Artem Belevich via Phabricator via cfe-commits cfe-commits at lists.llvm.org
Mon Aug 24 15:49:19 PDT 2020


tra added a comment.

In D86376#2234719 <https://reviews.llvm.org/D86376#2234719>, @yaxunl wrote:

>> This patch appears to be somewhere in the gray area to me. My prior experience with CUDA suggests that it will make little to no difference. On the other hand, AMD GPUs may be different enough to prove me wrong. Without specific evidence, I still can't tell what's the case here.
>
> Sorry, the overhead due to `__hipPushConfigure/__hipPopConfigure` is about 60 us. The typical kernel launching latency is about 500us, therefore the improvement is around 10%.

60 *micro seconds* to store/load something from memory? It does not sound right. 0.5 millisecond per kernel launch is also suspiciously high. 
For CUDA it's ~5us (https://www.hpcs.cs.tsukuba.ac.jp/icpp2019/data/posters/Poster17-abst.pdf). If it does indeed take 60 microseconds to push/pop a O(cacheline) worth of launch config data, the implementation may be doing something wrong. We're talking about O(100) syscalls and that's way too much work for something that simple. What do those calls do?

Can you confirm that the units are indeed microseconds and not nanoseconds?

> To run HIP applications, users need to install ROCm, which includes rocgdb.

I would disagree with that assertion. I do very much want to build a Tensorflow-based app and run it in a container with nothing else but the app and I do want to use existing infrastructure to capture relevant info if the app crashes. Such capture will not be using any HIP-specific tools. 
Or I could give it to a user who absolutely does not care what's inside the executable, but who may want to run it under gdb if something goes wrong.
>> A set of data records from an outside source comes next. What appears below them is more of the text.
(** ** The Go library functions the reader calls

    [strings.TrimSpace] and [strings.Fields] (Unicode white space),
    [strconv.ParseFloat(_, 64)], [strconv.Atoi] and [time.Parse] are kept
    as an interface; each returns its value together with its error, as in
    Go. [cvt_indefinite] is what the conversion [int(f)] yields for a float
    that has no [int] value, which Go leaves to the implementation. *)

Class GoEnv := {
  TrimSpace : gostring → gostring;
  Fields : gostring → list gostring;
  ParseFloat : gostring → float64 * option error;
  Atoi : gostring → Z * option error;
  time_Parse : gostring → gostring → Time * option error;
  cvt_indefinite : float64 → Z }.

(** ** The scanner

    [mscanner.Scanner] belongs to another module. The reader calls [Text]
    only after a [Scan] that returned true, so the scanner is the list of
    the lines it has yet to deliver: [Scan] and [Text] together take its
    head, and [Scan] is false on the empty list. [LineNumber] is used for
    the text of error messages alone; the errors here carry their kind and
    the strings they quote, not the line number. *)

Definition Scanner := list gostring.

Section Antex.
Context `{GoEnv}.

(** The conversion [int(f)] of a float64. *)
Definition int_of_float (f : float64) : Z :=
  match truncZ f with
  | Some z => if in_int64 z then z else wrap64 (cvt_indefinite f)
  | None => wrap64 (cvt_indefinite f)
  end.

(** ** ScanHeader *)

Definition set_h (v : gostring) (hd : header) : header :=
  mkHeader (antexVer hd) (satSys hd) (pcvType hd) (refAnt hd) v.

Definition set_version (v : gostring) (c : ascii) (hd : header) : header :=
  mkHeader v c (pcvType hd) (refAnt hd) (h hd).

Definition set_pcvtype (c : ascii) (r : gostring) (hd : header) : header :=
  mkHeader (antexVer hd) (satSys hd) c r (h hd).

Definition newline : ascii := ascii_of_nat 10.

(** The loop of [ScanHeader]: [s] is the scanner, [hd] the named results
    so far. The function returns the results and the scanner it leaves. *)
Fixpoint ScanHeader_loop (s : Scanner) (hd : header) (log : list logEntry)
  : outcome (header * Scanner * list logEntry) :=
  match s with
  | [] => Ret (hd, [], log)     (* "END OF HEADER" not found *)
  | buf0 :: s' =>
      let short := bool_decide (len buf0 < 61)%Z in
      let log := if short then log ++ [WarnNoHeaderLabel buf0] else log in
      let buf := if short then Sprintf_pad60_COMMENT buf0 else buf0 in
      let hd := set_h (h hd ++ buf ++ [newline]) hd in
      lab ← sliceFrom buf 60;
      if HasPrefix lab "ANTEX VERSION / SYST" then
        v ← sliceTo buf 8;
        c ← index buf 20;
        ScanHeader_loop s' (set_version (TrimSpace v) c hd) log
      else if HasPrefix lab "PCV TYPE / REFANT" then
        c ← index buf 0;
        r ← slice buf 20 40;
        ScanHeader_loop s' (set_pcvtype c (TrimSpace r) hd) log
      else if HasPrefix lab "COMMENT" then
        ScanHeader_loop s' hd log
      else if HasPrefix lab "END OF HEADER" then
        Ret (hd, s', log)
      else
        ScanHeader_loop s' hd log
  end.

Definition ScanHeader (s : Scanner)
  : outcome (header * Scanner * list logEntry) :=
  ScanHeader_loop s header0 [].

(** ** parseOneAzi *)

(** The loop over [sep[1:]]: [v] has one entry per token; at the first
    token that does not parse, the entries after it keep their zero. *)
Fixpoint parseVals (toks : list gostring) : list float64 * option error :=
  match toks with
  | [] => ([], None)
  | t :: ts =>
      let '(x, e) := ParseFloat t in
      match e with
      | Some err => (x :: replicate (length ts) fzero, Some (ParseValError t err))
      | None => let '(xs, e') := parseVals ts in (x :: xs, e')
      end
  end.

Definition parseOneAzi (s : gostring)
  : gostring * list float64 * option error :=
  match Fields s with
  | [] => ([], [], Some (NoPhaseVariation s))
  | az :: toks => let '(v, e) := parseVals toks in (az, v, e)
  end.

(** ** parseDate *)

Definition timeForm : gostring := "2006     1     2    15     4    5        ".

Definition parseDate (s : gostring) : Time * option error :=
  time_Parse timeForm (TrimSpace s).

(** ** parseOneFreq *)

(** The closure [nextLine]. It tests [buf], the variable of the enclosing
    function it captures, which holds the line read before, and not the
    [line] it has just scanned. *)
Fixpoint nextLine (buf : gostring) (s : Scanner) : gostring * Scanner :=
  match s with
  | [] => ([], [])
  | line :: s' =>
      if negb (HasSuffix (TrimRightSp buf) "COMMENT") then (line, s')
      else nextLine buf s'
  end.

(** The loop taken when the NORTH / EAST / UP line has fewer than three
    fields. It returns [true] when it reaches a line labelled END OF
    FREQUENCY (the function returns there) and [false] at the end of
    input, with [buf] and the scanner as it leaves them. *)
Fixpoint seekEndOfFrequency (buf : gostring) (s : Scanner)
  : outcome (bool * gostring * Scanner) :=
  match s with
  | [] => Ret (false, buf, [])
  | buf :: s' =>
      lab ← sliceFrom buf 60;
      if HasPrefix lab "END OF FREQUENCY" then Ret (true, buf, s')
      else seekEndOfFrequency buf s'
  end.

Definition first_error (es : list (option error)) : option error :=
  match filter is_Some es with
  | e :: _ => e
  | [] => None
  end.

Definition parseNEU (sep : list gostring)
  : outcome (float64 * float64 * float64 * option error) :=
  t0 ← index sep 0; let '(n, e1) := ParseFloat t0 in
  t1 ← index sep 1; let '(e, e2) := ParseFloat t1 in
  t2 ← index sep 2; let '(u, e3) := ParseFloat t2 in
  Ret (n, e, u, first_error [e1; e2; e3]).

(** Numbers of azimuth and zenith angles: [(nazi, nzen)]. *)
Definition gridSize (dazi zen1 zen2 dzen : float64) : Z * Z :=
  let nazi := if feqb dazi fzero then 0%Z
              else wrap64 (int_of_float (fdiv f360 dazi) + 1) in
  let nzen := wrap64 (int_of_float (fdiv (fsub zen2 zen1) dzen) + 1) in
  (nazi, nzen).

Definition set_Sys (c : ascii) (p : pcv) : pcv :=
  mkPcv c (Freq p) (Zen1 p) (Zen2 p) (Dzen p) (Dazi p) (Nazi p) (Nzen p)
        (PCO p) (Vnonaz p) (Vaz p) (Azs p).
Definition set_Freq (f : Z) (p : pcv) : pcv :=
  mkPcv (Sys p) f (Zen1 p) (Zen2 p) (Dzen p) (Dazi p) (Nazi p) (Nzen p)
        (PCO p) (Vnonaz p) (Vaz p) (Azs p).
Definition set_PCO (o : pco) (p : pcv) : pcv :=
  mkPcv (Sys p) (Freq p) (Zen1 p) (Zen2 p) (Dzen p) (Dazi p) (Nazi p) (Nzen p)
        o (Vnonaz p) (Vaz p) (Azs p).
Definition set_size (nazi nzen : Z) (p : pcv) : pcv :=
  mkPcv (Sys p) (Freq p) (Zen1 p) (Zen2 p) (Dzen p) (Dazi p) nazi nzen
        (PCO p) (Vnonaz p) (Vaz p) (Azs p).
Definition set_Vnonaz (v : list float64) (p : pcv) : pcv :=
  mkPcv (Sys p) (Freq p) (Zen1 p) (Zen2 p) (Dzen p) (Dazi p) (Nazi p) (Nzen p)
        (PCO p) v (Vaz p) (Azs p).
Definition set_Vaz (v : list (list float64)) (p : pcv) : pcv :=
  mkPcv (Sys p) (Freq p) (Zen1 p) (Zen2 p) (Dzen p) (Dazi p) (Nazi p) (Nzen p)
        (PCO p) (Vnonaz p) v (Azs p).
Definition set_Azs (v : list float64) (p : pcv) : pcv :=
  mkPcv (Sys p) (Freq p) (Zen1 p) (Zen2 p) (Dzen p) (Dazi p) (Nazi p) (Nzen p)
        (PCO p) (Vnonaz p) (Vaz p) v.
Definition set_grid (dazi zen1 zen2 dzen : float64) (p : pcv) : pcv :=
  mkPcv (Sys p) (Freq p) zen1 zen2 dzen dazi (Nazi p) (Nzen p)
        (PCO p) (Vnonaz p) (Vaz p) (Azs p).

(** [make([]T, n)]: a negative length panics (the limits of the allocator
    are not modelled). *)
Definition make {A} (zeroval : A) (n : Z) : outcome (list A) :=
  if bool_decide (n < 0)%Z then Panic MakeSliceLen
  else Ret (replicate (Z.to_nat n) zeroval).

(** The loop [for i := 0; i < nazi; i++], with [n] rounds left. It returns
    the grid, the error if one ended the function, and [buf] and the
    scanner. Row [i] exists: the slices were made with length [nazi]. *)
Fixpoint readAzimuths (n i : nat) (nzen : Z) (buf : gostring) (s : Scanner)
    (p : pcv) : pcv * option error * gostring * Scanner :=
  match n with
  | O => (p, None, buf, s)
  | S n' =>
      let '(buf, s) := nextLine buf s in
      let '(az, vals, e) := parseOneAzi buf in
      match e with
      | Some e => (p, Some (LineError e), buf, s)
      | None =>
          if streq az "NOAZI" then (p, Some (NoaziInAzimuth buf), buf, s)
          else if negb (len vals =? nzen)%Z
          then (p, Some (InvalidValues nzen (len vals) buf), buf, s)
          else
            let p := set_Vaz (<[i := vals]> (Vaz p)) p in
            let '(x, e) := ParseFloat az in
            let p := set_Azs (<[i := x]> (Azs p)) p in
            match e with
            | Some _ => (p, Some (InvalidAz az), buf, s)
            | None => readAzimuths n' (S i) nzen buf s p
            end
      end
  end.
> A debugger without device code debugging capability has little use with HIP applications therefore I would expect users to always use rocgdb to debug HIP program.

I agree that it's indeed the case if someone wants/needs to debug GPU code, however, in many cases it's sufficient to be able to debug host-side things only. And it is useful to see the point where we launch kernels and be able to tell which kernel it was.

> Also, since clang already removed all debug information for kernel stub, gdb cannot break on kernel stub any way.

gdb is aware of the ELF symbols and those are often exposed in shared libraries. While you will not have type info, etc, you can still set a breakpoint and get a sensible stack trace in many cases. We usually build with some amount of debug info and it did prove rather helpful to pin-point GPU failures via host-side stack trace as it did include the symbol name of the host-side stub which allows identifying the device-side kernel. If all we see in the stack trace is `hipLaunchKernel`, it would be considerably less helpful, especially when there's no detailed debug info which would allow us to dig out the kernel name from its arguments. All we'd know that we've launched *some* kernel.

>> Is eliminating the host-side stub the goal, or just a coincidental side-effect? I.e. if it's something you *need* to do, then the discussion about minor performance gain becomes rather irrelevant and we should weigh 'improvements in HIP debugging' vs 'regression in host-only debugging' instead.
>
> I would like to say the motivation of this change is two folds: 1. improve latency 2. interoperability with C++ programs.

Could you elaborate on the "interoperability with C++ programs"? I don't think I see how this patch helps with that. Or what exactly is the issue with C++ interoperability we have now?